• **ACTION ITEM**: Look through the data below for the line with "- vm_compute. discriminate." and the line with "- split; [|exact Hex].", then output those two and all lines in between, exactly as written.

• **EXERCISE INPUTS**:
(** The body of the loop over the chunks does not raise, whatever the
    verbalizer does, and applies the verbalizer at most once per
    variant. *)
Lemma verbalize_chunk_calls : forall self text s output,
  exists events f,
    verbalize_chunk self text s output = (events, Ok f)
    /\ (verbalizer_calls events <= length (generate_permutations s))%nat.
Proof.
  intros self text s output0. unfold verbalize_chunk.
  destruct (try_variants_trace self (generate_permutations s) None)
    as (k & lat & E).
  rewrite E.
  assert (Hk : (verbalizer_calls
                  (map (fun x => Verbalizer_applied (escape x))
                       (firstn k (generate_permutations s)))
                <= length (generate_permutations s))%nat).
  { rewrite verbalizer_calls_map, length_firstn. lia. }
  destruct lat as [l|].
  - unfold select_verbalizer, shortest_string, try_except, bind, lift, ret, emit.
    destruct (shortestpath l) as [p|]; cbn.
    + eexists. eexists. split; [reflexivity|].
      rewrite !app_nil_r. exact Hk.
    + eexists. eexists. split; [reflexivity|].
      rewrite app_nil_r, verbalizer_calls_app. cbn. lia.
  - cbn. eexists. eexists. split; [reflexivity|].
    rewrite verbalizer_calls_app. cbn. lia.
Qed.

Lemma verbalize_chunks_calls : forall self text chunks output,
  exists events f,
    verbalize_chunks self text chunks output = (events, Ok f)
    /\ (verbalizer_calls events <= variants_total chunks)%nat.
Proof.
  intros self text. induction chunks as [|s chunks IH]; intros output0.
  - exists [], (Fall_through output0). split; [reflexivity|]. cbn. lia.
  - cbn [verbalize_chunks variants_total fold_right].
    fold (variants_total chunks).
    destruct (verbalize_chunk_calls self text s output0)
      as (events & f & E & Hle).
    rewrite E. unfold bind. destruct f as [v|output'].
    + cbn. eexists. eexists. split; [reflexivity|].
      rewrite app_nil_r. lia.
    + destruct (IH output') as (events' & f' & E' & Hle').
      rewrite E'. eexists. eexists. split; [reflexivity|].
      rewrite verbalizer_calls_app. lia.
Qed.

Lemma finish_silent : forall self original_text output punct_post_process,
  fst (finish self original_text output punct_post_process) = [].
Proof.
  intros self original_text output0 post. unfold finish.
  destruct (post_processor self) as [rule|]; [|reflexivity].
  unfold lift, bind. destruct (post_process self output0); reflexivity.
Qed.

Lemma events_before_split_calls : forall text text' tagged_text verbose,
  verbalizer_calls (events_before_split text text' tagged_text verbose) = 0%nat.
Proof.
  intros. unfold events_before_split.
  destruct (500 <? count_words text)%nat; reflexivity.
Qed.

Lemma variants_total_bounded : forall max_perms chunks,
  Forall (fun c => Z.of_nat (length (generate_permutations c)) <= max_perms)
         chunks ->
  Z.of_nat (variants_total chunks) <= Z.of_nat (length chunks) * max_perms.
Proof.
  intros M chunks H. induction H as [|c chunks Hc _ IH]; [simpl; lia|].
  cbn [variants_total fold_right length]. fold (variants_total chunks).
  lia.
Qed.

Lemma nonempty_chunks_length : forall (A : Type) (chunks : list (list A)),
  Forall (fun c => c <> []) chunks ->
  (length chunks <= length (concat chunks))%nat.
Proof.
  intros A chunks H. induction H as [|c chunks Hc _ IH]; [simpl; lia|].
  cbn [concat length]. rewrite length_app.
  destruct c; [contradiction|]. simpl. lia.
Qed.

Lemma split_ok_concat : forall max_perms tokens chunks,
  _split_tokens_to_reduce_number_of_permutations max_perms tokens = Ok chunks ->
  concat chunks = tokens.
Proof.
  intros M tokens chunks Hok.
  destruct (@split_within_bound_shape _ _ (@split_ok_within_bound _ _ _ Hok))
    as (splits & current & _ & Hok' & Htok & _).
  rewrite Hok in Hok'. inversion Hok'. subst chunks.
  rewrite concat_app. simpl. rewrite app_nil_r. symmetry. exact Htok.
Qed.

Lemma split_ok_variants : forall max_perms tokens chunks,
  _split_tokens_to_reduce_number_of_permutations max_perms tokens = Ok chunks ->
  tokens <> [] ->
  Forall (fun c => Z.of_nat (length (generate_permutations c)) <= max_perms)
         chunks.
Proof.
  intros M tokens chunks Hok Hne.
  destruct (@split_within_bound_shape _ _ (@split_ok_within_bound _ _ _ Hok))
    as (splits & current & _ & Hok' & Htok & Hclosed & Hopen & Hempty).
  rewrite Hok in Hok'. inversion Hok'. subst chunks.
  apply Forall_app. split.
  - eapply Forall_impl; [|exact Hclosed]. intros c [_ Hc].
    rewrite generate_permutations_length.
    pose proof (variants_product_bounded c). lia.
  - constructor; [|constructor].
    rewrite generate_permutations_length.
    pose proof (variants_product_bounded current).
    assert (current <> []).
    { intros E. destruct (Hempty E) as [_ E']. contradiction. }
    specialize (Hopen H0). lia.
Qed.

(** X9.  The bound of the split bounds the work of a call: when the
    parser returns a non-empty token sequence, [normalize] applies the
    verbalizer grammar at most (number of tokens) times (the configured
    bound) times, whatever the grammars accept. *)
Theorem normalize_verbalizer_calls_bounded :
  forall self text verbose (punct_pre_process punct_post_process : bool)
         c text0 tagged_text tokens,
    strip (if punct_pre_process then pre_process self text else text)
    = c :: text0 ->
    select_tag (tagger_fst self (escape (c :: text0))) = Ok tagged_text ->
    parser self tagged_text = Ok tokens ->
    tokens <> [] ->
    0 <= max_number_of_permutations_per_split self ->
    Z.of_nat
      (verbalizer_calls
         (fst (normalize self text verbose punct_pre_process
                         punct_post_process)))
    <= Z.of_nat (length tokens) * max_number_of_permutations_per_split self.
Proof.
  intros self text verbose pre post c text0 tagged tokens
         Hstrip Htag Hparse Hne HM.
  destruct (_split_tokens_to_reduce_number_of_permutations
              (max_number_of_permutations_per_split self) tokens)
    as [chunks|e] eqn:Hsplit.
  - rewrite (normalize_unfold self text verbose pre post Hstrip
               Htag Hparse Hsplit).
    destruct (verbalize_chunks_calls self (escape (c :: text0)) chunks [])
      as (events & f & E & Hle).
    rewrite E.
    assert (Hbound : Z.of_nat (verbalizer_calls events)
                     <= Z.of_nat (length tokens)
                        * max_number_of_permutations_per_split self).
    { pose proof (@variants_total_bounded _ _
                    (@split_ok_variants _ _ _ Hsplit Hne)) as Hv.
      pose proof (@nonempty_chunks_length _ _
                    (@split_ok_chunks_nonempty _ _ _ Hsplit Hne)) as Hl.
      rewrite (@split_ok_concat _ _ _ Hsplit) in Hl. nia. }
    destruct f as [v|output0]; cbn [fst];
      rewrite ?verbalizer_calls_app, ?finish_silent,
        events_before_split_calls; cbn; lia.
  - rewrite (normalize_split_error self text verbose pre post Hstrip
               Htag Hparse Hsplit).
    cbn [fst]. rewrite events_before_split_calls. nia.
Qed.

Lemma normalize_verbalizer_calls_bounded_witness :
  Z.of_nat
    (verbalizer_calls
       (fst (normalize may_normalizer (lit "1") false false false)))
  <= Z.of_nat (length may_tokens)
     * max_number_of_permutations_per_split may_normalizer.
Proof.
  apply (@normalize_verbalizer_calls_bounded
           may_normalizer (lit "1") false false false
           49%N [] (may_tagging (lit "1")) may_tokens).
  - reflexivity.
  - reflexivity.
  - reflexivity.
  - discriminate.
  - vm_compute. discriminate.
Defined.

Lemma split_raises_value_error : forall max_perms tokens e,
  _split_tokens_to_reduce_number_of_permutations max_perms tokens = Raise e ->
  e = ValueError (Unsplittable_token_group max_perms)
  /\ Exists (fun t =>
               max_perms < _estimate_number_of_permutations_in_nested_dict t)
            tokens.
Proof.
  intros M tokens e Hraise.
  destruct (within_or_over M tokens) as [Hall|Hex].
  - destruct (@split_within_bound_shape _ _ Hall)
      as (splits & current & _ & Hok & _).
    rewrite Hok in Hraise. discriminate.
  - split; [|exact Hex].
    unfold _split_tokens_to_reduce_number_of_permutations in Hraise.
    rewrite (@split_loop_raises M tokens tokens 0%nat [] 0%nat 1 Hex)
      in Hraise.
    inversion Hraise. reflexivity.
Qed.

Lemma finish_raises : forall self original_text output punct_post_process e,
  snd (finish self original_text output punct_post_process) = Raise e ->
  exists rule, post_processor self = Some rule /\ e = RewriteError.
Proof.
  intros self original_text output0 post e. unfold finish, post_process.
  destruct (post_processor self) as [rule|]; [|discriminate].
  intros H. exists rule. split; [reflexivity|].
  destruct (strip output0) as [|c r]; [discriminate|].
  unfold top_rewrite, lift, bind in H.
  destruct (shortestpath _); [discriminate|].
  cbn in H. inversion H. reflexivity.
Qed.

(** X10.  What [normalize] can raise: nothing on a blank text and
    nothing from the verbalization of the chunks; an exception of the
    call is the one of the shortest path on an empty classification
    lattice, an exception of the parser, the [ValueError] of the split
    for a token whose estimate is above the bound, or the error of the
    rewrite in the post-processing, which needs a post-processor. *)
Theorem normalize_raises_only_outside_the_loop :
  forall self text verbose (punct_pre_process punct_post_process : bool) e,
    snd (normalize self text verbose punct_pre_process punct_post_process)
    = Raise e ->
    exists c text0,
      strip (if punct_pre_process then pre_process self text else text)
      = c :: text0
      /\ ((tagger_fst self (escape (c :: text0)) = [] /\ e = FstOpError)
          \/ exists tagged_text,
               select_tag (tagger_fst self (escape (c :: text0)))
               = Ok tagged_text
               /\ (parser self tagged_text = Raise e
                   \/ exists tokens,
                        parser self tagged_text = Ok tokens
                        /\ ((Exists
                               (fun t =>
                                  max_number_of_permutations_per_split self
                                  < _estimate_number_of_permutations_in_nested_dict t)
                               tokens
                             /\ e = ValueError
                                      (Unsplittable_token_group
                                         (max_number_of_permutations_per_split self)))
                            \/ (exists rule,
                                  post_processor self = Some rule
                                  /\ e = RewriteError)))).
Proof.
  intros self text verbose pre post e Hraise.
  destruct (strip (if pre then pre_process self text else text))
    as [|c text0] eqn:Hstrip.
  { exfalso. unfold normalize in Hraise. rewrite Hstrip in Hraise.
    destruct (500 <? count_words text)%nat; discriminate. }
  exists c, text0. split; [reflexivity|].
  destruct (tagger_fst self (escape (c :: text0))) as [|p0 l0] eqn:Hlat.
  { left. split; [reflexivity|].
    rewrite (normalize_empty_lattice self text verbose pre post Hstrip Hlat)
      in Hraise.
    inversion Hraise. reflexivity. }
  right.
  destruct (@shortestpath_some (p0 :: l0)) as (p & Hp); [discriminate|].
  assert (Htag : select_tag (tagger_fst self (escape (c :: text0)))
                 = Ok (output p)).
  { rewrite Hlat. unfold select_tag, shortest_string. rewrite Hp. reflexivity. }
  rewrite <- Hlat. exists (output p). split; [exact Htag|].
  destruct (parser self (output p)) as [tokens|e'] eqn:Hparse.
  2:{ left.
      rewrite (normalize_parser_error self text verbose pre post Hstrip
                 Htag Hparse) in Hraise.
      cbn [snd] in Hraise. inversion Hraise. reflexivity. }
  right. exists tokens. split; [reflexivity|].
  destruct (_split_tokens_to_reduce_number_of_permutations
              (max_number_of_permutations_per_split self) tokens)
    as [chunks|e'] eqn:Hsplit.
  - right.
    rewrite (normalize_unfold self text verbose pre post Hstrip
               Htag Hparse Hsplit) in Hraise.
    destruct (verbalize_chunks_calls self (escape (c :: text0)) chunks [])
      as (events & f & E & _).
    rewrite E in Hraise. destruct f as [v|output0]; [discriminate|].
    cbn [snd] in Hraise. eapply finish_raises. exact Hraise.
  - left.
    rewrite (normalize_split_error self text verbose pre post Hstrip
               Htag Hparse Hsplit) in Hraise.
    cbn [snd] in Hraise. inversion Hraise. subst e'.
    destruct (@split_raises_value_error _ _ _ Hsplit) as [He Hex].
    split; assumption.
Qed.

Lemma normalize_raises_only_outside_the_loop_witness :
  exists c text0,
    strip (lit "a") = c :: text0
    /\ ((tagger_fst deaf_normalizer (escape (c :: text0)) = []
         /\ FstOpError = FstOpError)
        \/ exists tagged_text,
             select_tag (tagger_fst deaf_normalizer (escape (c :: text0)))
             = Ok tagged_text
             /\ (parser deaf_normalizer tagged_text = Raise FstOpError
                 \/ exists tokens,
                      parser deaf_normalizer tagged_text = Ok tokens
                      /\ ((Exists
                             (fun t =>
                                max_number_of_permutations_per_split deaf_normalizer
                                < _estimate_number_of_permutations_in_nested_dict t)
                             tokens
                           /\ FstOpError
                              = ValueError
                                  (Unsplittable_token_group
                                     (max_number_of_permutations_per_split
                                        deaf_normalizer)))
                          \/ (exists rule,
                                post_processor deaf_normalizer = Some rule
                                /\ FstOpError = RewriteError)))).
Proof.
  apply (@normalize_raises_only_outside_the_loop
           deaf_normalizer (lit "a") false false false FstOpError).
  reflexivity.
Defined.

• **COMPLETED TASK**:
  - vm_compute. discriminate.
Defined.

Lemma split_raises_value_error : forall max_perms tokens e,
  _split_tokens_to_reduce_number_of_permutations max_perms tokens = Raise e ->
  e = ValueError (Unsplittable_token_group max_perms)
  /\ Exists (fun t =>
               max_perms < _estimate_number_of_permutations_in_nested_dict t)
            tokens.
Proof.
  intros M tokens e Hraise.
  destruct (within_or_over M tokens) as [Hall|Hex].
  - destruct (@split_within_bound_shape _ _ Hall)
      as (splits & current & _ & Hok & _).
    rewrite Hok in Hraise. discriminate.
  - split; [|exact Hex].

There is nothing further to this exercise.